La storia, l'India si scopre in Paradiso
Il tema dominante delle ultime elezioni indiane, per il grado di mobilitazione dell'opinione pubblica e per l'impatto che ha prodotto nel Paese, è riassumibile in due sole parole paradisi fiscali. E l'economia che stenta a riprendersi? Può attendere! Così come possono aspettare le questioni di confine ancora aperte con Cina e Pakistan e la stesura d'una nuova riforma agraria, oltre alle fratture sociali storiche del sub-continente. Occhi puntati, invece, ed energie mobilitate su un tema, quello degli eden del fisco, cioè delle giurisdizioni a bassa tassazione che, fino a qualche mese or sono, si riteneva di stretto monopolio dei Paesi a economia avanzata.
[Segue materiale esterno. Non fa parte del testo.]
(* ===== verification/DaemonPairing.v ===== *)
(** * The unlock daemon: pairing and complete logins

    The daemon's [pair] request stores the key it is given; nothing compares the
    pairing code with anything.  This file shows what one [pair] request does,
    what two of them do to each other, and how a client that nobody paired
    grants the login of somebody else. *)
From stdpp Require Import base gmap sets list strings relations.
From Stdlib Require Import ZArith Lia.
From S2P Require Import Prelude Daemon DaemonTheorems DaemonRuns.

Section Pairing.
Context `{C : Crates} {CL : CratesLaws C}.
Implicit Types (d : Daemon).

(** A connection, with the result of [KeyStore::open]. *)
Definition connected d (conn : nat) (opened : bool) (t : Task) : Prop :=
  connections d !! conn = Some (mkConnection opened t).

Lemma connected_at d conn b t : connected d conn b t → at_task d conn t.
Proof. intros H. by apply (at_task_lookup _ _ _ _ H). Qed.

Lemma connected_moved d conn b t t' : connected d conn b t → connected (moved conn t' d) conn b t'.
Proof. unfold connected. intros H. cbn. by rewrite lookup_alter_eq, H. Qed.

Lemma connected_moved_ne d conn k b t t' : k ≠ conn → connected d k b t → connected (moved conn t' d) k b t.
Proof. unfold connected. intros Hne. cbn. by rewrite lookup_alter_ne. Qed.

(** What a [pair] request reads before it stores. *)
Lemma receive_pair_run conn line dev code key keys now d :
  connected d conn true Reading → from_str line = inr (Request_Pair dev (hex_encode key) code) →
  code ≠ [] → length key = 32 → load_public_keys (vault d) = Some keys →
  act (Receive conn line None None now) d =
    Some (tt, moved conn (Storing key (join (hex_encode <$> with_key keys key))) d).
Proof.
  intros Hc Hl Hcode Hk Hv. rewrite receive_run by (done || by eapply connected_at). unfold handle_line. rewrite Hl.
  unfold handle_pair. rewrite bool_decide_false by done. unfold current, mbind at 1, M_bind at 1. rewrite Hc.
  cbn [store_ok]. rewrite hex_decode_encode, Hk. cbn [Nat.eqb]. unfold gets, mbind, M_bind.
  by rewrite (add_public_key_read_Some _ _ _ Hv).
Qed.

Lemma any_key_finds keys key nonce ts signature now :
  key ∈ keys → verify_signature key nonce ts signature now = inr tt →
  ∃ k, any_key keys nonce ts signature (λ _, now) = Some k.
Proof.
  intros Hin Hv. induction keys as [|k keys IH]; [by apply not_elem_of_nil in Hin|]. cbn [any_key].
  destruct (verify_signature k nonce ts signature now) as [e|[]] eqn:E; [|by eexists].
  apply IH. apply elem_of_cons in Hin as [<-|Hin]; [congruence|done].
Qed.

(** What a [verify] request with a signature under a stored key does before the mutex. *)
Lemma receive_verify_run conn line id dev nonce ts signature keys key now d :
  connected d conn true Reading →
  from_str line = inr (Request_Verify id dev (hex_encode nonce) ts (hex_encode signature)) →
  load_public_keys (vault d) = Some keys → key ∈ keys →
  verify_signature key nonce ts signature now = inr tt →
  ∃ k, act (Receive conn line None None (λ _, now)) d =
    Some (tt, moved conn (VerifyLocking id nonce ts k signature) d).
Proof.
  intros Hc Hl Hv Hin Hs. destruct (any_key_finds _ _ _ _ _ _ Hin Hs) as [k Hk]. exists k.
  rewrite receive_run by (done || by eapply connected_at). unfold handle_line. rewrite Hl. unfold handle_verify.
  unfold current, mbind at 1, M_bind at 1. rewrite Hc. unfold gets, mbind, M_bind. cbn [store_ok].
  rewrite Hv, !hex_decode_encode. cbn [from_option Datatypes.id]. by rewrite Hk.
Qed.

(** A key that was stored is loaded again, next to the keys that were there. *)
Lemma stored_keys v keys key v' :
  load_public_keys v = Some keys → length key = 32 →
  set_password v (join (hex_encode <$> with_key keys key)) = Some v' →
  load_public_keys v' = Some (with_key keys key).
Proof.
  intros Hl Hk Hs. apply load_joined; [|by eapply get_set_password].
  apply with_key_lengths; [by eapply load_lengths|done].
Qed.

(** A [pair] request that is accepted adds its key to the stored keys and keeps the others;
    storing a key again changes nothing.  The pairing code only has to be non-empty. *)
Lemma pair_run conn line dev code key keys now d v :
  connected d conn true Reading → from_str line = inr (Request_Pair dev (hex_encode key) code) →
  code ≠ [] → length key = 32 → load_public_keys (vault d) = Some keys →
  set_password (vault d) (join (hex_encode <$> with_key keys key)) = Some v →
  ∃ d', run_actions [Receive conn line None None now; SetPassword conn; WriteReply conn true] d = Some (tt, d') ∧
    Replied conn (Response_Paired true) ∈ history d' ∧
    load_public_keys (vault d') = Some (with_key keys key) ∧
    (∀ k, k ∈ with_key keys key ↔ k ∈ keys ∨ k = key) ∧ connected d' conn true Reading ∧
    (∀ k b t, k ≠ conn → connected d k b t → connected d' k b t) ∧ pending d' = pending d ∧ uptime d' = uptime d.
Proof.
  intros Hc Hl Hcode Hk Hv Hs.
  rewrite (run_cons _ _ _ _ (receive_pair_run _ _ _ _ _ _ now _ Hc Hl Hcode Hk Hv)).
  eapply connected_moved in Hc as Hc1.
  rewrite (run_cons _ _ _ _ (setPassword_run _ _ _ v _ (connected_at _ _ _ _ Hc1) Hs)).
  set (d1 := moved conn _ d) in *. set (d2 := happened (Stored key) (set_vault v d1)).
  assert (connected (moved conn (Replying (Response_Paired true)) d2) conn true (Replying (Response_Paired true)))
    as Hc2 by exact (connected_moved d2 conn true _ _ Hc1).
  rewrite (run_cons _ _ _ _ (write_run _ _ _ (connected_at _ _ _ _ Hc2))). eexists. split; [done|].
  split; [cbn; set_solver|]. split; [by apply (stored_keys (vault d))|].
  split; [intros; apply elem_of_with_key|]. split.
  { exact (connected_moved (happened (Replied conn (Response_Paired true)) _) conn true _ _ Hc2). }
  split; [|done]. intros k b t Hne Hkc.
  unfold connected in *. cbn. by rewrite !lookup_alter_ne.
Qed.
(** Two requests that pair at the same time: both are told that they were accepted, and only
    the key that was written last is stored. *)
Theorem concurrent_pairs_lose_a_key a b line1 line2 dev1 dev2 code1 code2 key1 key2 keys now d v1 v2 :
  a ≠ b → connected d a true Reading → connected d b true Reading →
  from_str line1 = inr (Request_Pair dev1 (hex_encode key1) code1) → code1 ≠ [] → length key1 = 32 →
  from_str line2 = inr (Request_Pair dev2 (hex_encode key2) code2) → code2 ≠ [] → length key2 = 32 →
  load_public_keys (vault d) = Some keys → key1 ∉ keys → key1 ≠ key2 →
  set_password (vault d) (join (hex_encode <$> with_key keys key1)) = Some v1 →
  set_password v1 (join (hex_encode <$> with_key keys key2)) = Some v2 →
  ∃ d', run_actions [Receive a line1 None None now; Receive b line2 None None now; SetPassword a; SetPassword b;
                     WriteReply a true; WriteReply b true] d = Some (tt, d') ∧
    Replied a (Response_Paired true) ∈ history d' ∧ Replied b (Response_Paired true) ∈ history d' ∧
    load_public_keys (vault d') = Some (with_key keys key2) ∧ key1 ∉ with_key keys key2.
Proof.
  intros Hne Ha Hb Hl1 Hc1 Hk1 Hl2 Hc2 Hk2 Hv Hk Hk12 Hs1 Hs2.
  rewrite (run_cons _ _ _ _ (receive_pair_run _ _ _ _ _ _ now _ Ha Hl1 Hc1 Hk1 Hv)).
  set (d1 := moved a _ d).
  assert (connected d1 b true Reading) as Hb1 by by apply connected_moved_ne.
  assert (connected d1 a true (Storing key1 (join (hex_encode <$> with_key keys key1)))) as Ha1
    by by eapply connected_moved.
  rewrite (run_cons _ _ _ _ (receive_pair_run _ _ _ _ _ _ now d1 Hb1 Hl2 Hc2 Hk2 Hv)).
  set (d2 := moved b _ d1).
  assert (connected d2 a true (Storing key1 (join (hex_encode <$> with_key keys key1)))) as Ha2
    by by apply connected_moved_ne.
  assert (connected d2 b true (Storing key2 (join (hex_encode <$> with_key keys key2)))) as Hb2
    by by eapply connected_moved.
  rewrite (run_cons _ _ _ _ (setPassword_run _ _ _ v1 _ (connected_at _ _ _ _ Ha2) Hs1)).
  set (d3 := moved a _ _).
  assert (connected d3 b true (Storing key2 (join (hex_encode <$> with_key keys key2)))) as Hb3
    by by apply connected_moved_ne.
  assert (connected d3 a true (Replying (Response_Paired true))) as Ha3
    by exact (connected_moved (happened (Stored key1) (set_vault v1 d2)) _ _ _ _ Ha2).
  rewrite (run_cons _ _ _ _ (setPassword_run _ _ _ v2 d3 (connected_at _ _ _ _ Hb3) Hs2)).
  set (d4 := moved b _ _).
  assert (connected d4 a true (Replying (Response_Paired true))) as Ha4 by by apply connected_moved_ne.
  assert (connected d4 b true (Replying (Response_Paired true))) as Hb4
    by exact (connected_moved (happened (Stored key2) (set_vault v2 d3)) _ _ _ _ Hb3).
  rewrite (run_cons _ _ _ _ (write_run _ _ _ (connected_at _ _ _ _ Ha4))).
  set (d5 := moved a _ _).
  assert (connected d5 b true (Replying (Response_Paired true))) as Hb5 by by apply connected_moved_ne.
  rewrite (run_cons _ _ _ _ (write_run _ _ _ (connected_at _ _ _ _ Hb5))).
  eexists. split; [done|]. split; [cbn; set_solver|]. split; [cbn; set_solver|].
  split; [|rewrite elem_of_with_key; naive_solver].
  cbn. apply load_joined; [|by eapply get_set_password].
  apply with_key_lengths; [by eapply load_lengths|done].
Qed.

(** From a verified challenge on, the waiting task grants its request. *)
Lemma committed_grants pam client o id n dl nonce ts key signature entry d :
  pam ≠ client → connected d pam o (Waiting id n dl false) →
  at_task d client (VerifyLocking id nonce ts key signature) →
  pending d !! id = Some entry → pa_nonce entry = nonce → pa_timestamp entry = ts →
  pa_authorized entry = false → pa_notify entry = n →
  ∃ d', run_actions [Commit client; Wake pam; Check_ pam; Remove pam; WriteReply pam true] d = Some (tt, d') ∧
    Replied pam (Response_Authorized true) ∈ history d'.
Proof.
  intros Hne Hp Hc He Hno Hts Ha Hn.
  rewrite (run_cons _ _ _ _ (commit_run client id nonce ts key signature entry d Hc He Hno Hts Ha)).
  set (d0 := set_pending <[id := mkPending nonce ts true (pa_notify entry)]> d).
  set (d1 := moved client _ _).
  assert (at_task d1 pam (Waiting id n dl true)) as H1.
  { apply at_moved_ne; [done|]. pose proof (at_notified _ _ (pa_notify entry) d0 (connected_at d0 pam o _ Hp)) as H.
    cbn beta iota in H. by rewrite decide_True in H by done. }
  rewrite (run_cons _ _ _ _ (wake_run _ _ _ _ _ H1)). apply at_moved with (t' := Checking id n dl) in H1 as H2.
  set (d2 := moved pam _ d1) in *.
  pose proof (check_run _ _ _ _ _ H2) as Hcheck. replace (pending d2) with (pending d0) in Hcheck by done.
  cbn [pending d0 set_pending] in Hcheck. rewrite lookup_insert_eq in Hcheck. cbn [from_option pa_authorized] in Hcheck.
  rewrite (run_cons _ _ _ _ Hcheck). apply at_moved with (t' := Removing id true) in H2 as H3.
  rewrite (run_cons _ _ _ _ (remove_run _ _ _ _ H3)).
  set (d3 := moved pam _ d2) in *.
  assert (at_task (moved pam (Replying (Response_Authorized true)) (set_pending (delete id) d3)) pam
    (Replying (Response_Authorized true))) as H4 by by eapply (at_moved pam (Removing id true)).
  rewrite (run_cons _ _ _ _ (write_run _ _ _ H4)). eexists. split; [done|]. cbn. set_solver.
Qed.

(** C30: Nobody has to approve a login: while a login waits, any client of the socket that can
    read the challenge makes up a key, sends it with any non-empty pairing code, signs the
    challenge with it, and the login is granted. *)
Theorem unpaired_client_grants_login pam client o id n dl entry line1 line2 dev code key signature keys now d v :
  pam ≠ client → connected d pam o (Waiting id n dl false) → connected d client true Reading →
  pending d !! id = Some entry → pa_authorized entry = false → pa_notify entry = n →
  load_public_keys (vault d) = Some keys →
  set_password (vault d) (join (hex_encode <$> with_key keys key)) = Some v →
  verify_signature key (pa_nonce entry) (pa_timestamp entry) signature now = inr tt →
  from_str line1 = inr (Request_Pair dev (hex_encode key) code) → code ≠ [] → length key = 32 →
  from_str line2 = inr (Request_Verify id dev (hex_encode (pa_nonce entry)) (pa_timestamp entry) (hex_encode signature)) →
  ∃ d', rtc daemon_step d d' ∧ Replied pam (Response_Authorized true) ∈ history d'.
Proof.
  intros Hne Hp Hc He Ha Hn Hv Hs Hsig Hl1 Hcode Hk Hl2.
  destruct (pair_run client line1 dev code key keys (λ _, now) d v) as
    (d1 & Hrun1 & _ & Hv1 & Hin & Hc1 & Hothers & Hpend & _); try done.
  assert (key ∈ with_key keys key) as Hkey by (apply Hin; by right).
  destruct (receive_verify_run client line2 id dev (pa_nonce entry) (pa_timestamp entry) signature (with_key keys key)
    key now d1) as [k Hrecv]; try done.
  set (d2 := moved client _ d1) in *.
  destruct (committed_grants pam client o id n dl (pa_nonce entry) (pa_timestamp entry) k signature entry d2)
    as (d' & Hrun2 & Hr); try done.
  - apply connected_moved_ne; [done|]. by apply Hothers.
  - eapply at_moved. by eapply connected_at.
  - cbn. by rewrite Hpend.
  - exists d'. split; [|done]. etrans; [by eapply run_steps|]. eapply rtc_l; [by eexists|]. by eapply run_steps.
Qed.

(** A vault that cannot be read counts as empty: the next [pair] request replaces every stored
    key by its own. *)
Theorem unreadable_vault_overwritten conn line dev code key now d v :
  connected d conn true Reading → from_str line = inr (Request_Pair dev (hex_encode key) code) →
  code ≠ [] → length key = 32 → get_password (vault d) = None → set_password (vault d) (hex_encode key) = Some v →
  ∃ d', run_actions [Receive conn line None None now; SetPassword conn; WriteReply conn true] d = Some (tt, d') ∧
    Replied conn (Response_Paired true) ∈ history d' ∧ load_public_keys (vault d') = Some [key].
Proof.
  intros Hc Hl Hcode Hk Hg Hs.
  assert (load_public_keys (vault d) = Some []) as Hv by (unfold load_public_keys; by rewrite Hg).
  assert (with_key [] key = [key]) as Hw by (unfold with_key; case_decide; set_solver).
  destruct (pair_run conn line dev code key [] now d v) as (d' & Hrun & Hr & Hv' & _); try done.
  exists d'. rewrite <- Hw. done.
Qed.
End Pairing.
Ora invece inizia a mostrare chiari segni di contagio giungendo a dettare e a riscrivere le agende politiche dei governi in carica anche di Stati che si riteneva alieni da certe tensioni contabili.

La fuga dei cervelli, anzi no, dei tesori indiani
In pratica centinaia di milioni di indiani, dal mese scorso si chiedono: come arrivo a fine mese, anzi, alla fine della settimana e, a seguire, che fine hanno fatto gli oltre 1.000 miliardi di dollari, 1.350 per l'esattezza, che diverse forze politiche e centri di ricerca, sostengono esser stati illecitamente esportati al di fuori del Paese per essere distribuiti, nei decenni passati, in decine di paradisi fiscali, a cominciare dalla Svizzera? E ancora, chi li ha sottratti al fisco indiano, allontanandoli dai bilanci familiari di oltre 1miliardo di cittadini? E come rientrarne in possesso? Domande talmente stringenti che, da settimane, una petizione civile ha raggiunto i piani alti della Corte Suprema, invocando il suo intervento. In particolare è stata richiesta in via espressa, l'autorizzazione al Governo ad avviare il monitoraggio delle fortune fuggite all'estero, l'individuazione dei responsabili e, al termine della storia, l'invito alle giurisdizioni coinvolte a restituire il tesoro ai legittimi proprietari, cioè al popolo indiano. Un simile intervento della Corte, non avrebbe precedenti storici, sarebbe la prima volta e comporterebbe anche la riscittura delle norme riguardanti le relazioni con gli altri Paesi.

La posta in gioco, non solo questione di miliardi
Quanto basta per dimostrare che il problema non verte sull'esistenza o meno d'un tesoretto. Al contrario, le somme stimate come illecitamente sottratte al fisco e ai controlli di routine, ammonterebbero infatti a circa 1.350 miliardi di dollari, una fortuna pari all'intero Pil indiano. E per rendersi conto di cosa questa somma potrebbe rappresentare per il Paese, è sufficiente pensare che, qualora questi miliardi ritrovassero miracolosamente la via del ritorno, potrebbero avere un impatto pro-capite sui bilanci delle famiglie indiane stimabile, in media, in 2 mila dollari pro-capite. Tanto rumore per nulla? Una cifra, in fondo, modesta? Nient'affatto, soprattutto in una parte del mondo dove il reddito medio annuale a stento supera i 1000 dollari. Senza contare l'impatto che, anche soltanto il rimpatrio di una parte minima di questi fondi, potrebbe avere sull'economia. Aziende, piccole e medie, lavoratori e agricoltori attendono infatti da mesi i circa 85 miliardi di dollari, in crediti d'imposta, tagli fiscali e agevolazioni, di cui il mercato avrebbe bisogno, almeno secondo le stime dei responsabili economici di Nuova Delhi, per interrompere la discesa imposta dalla crisi.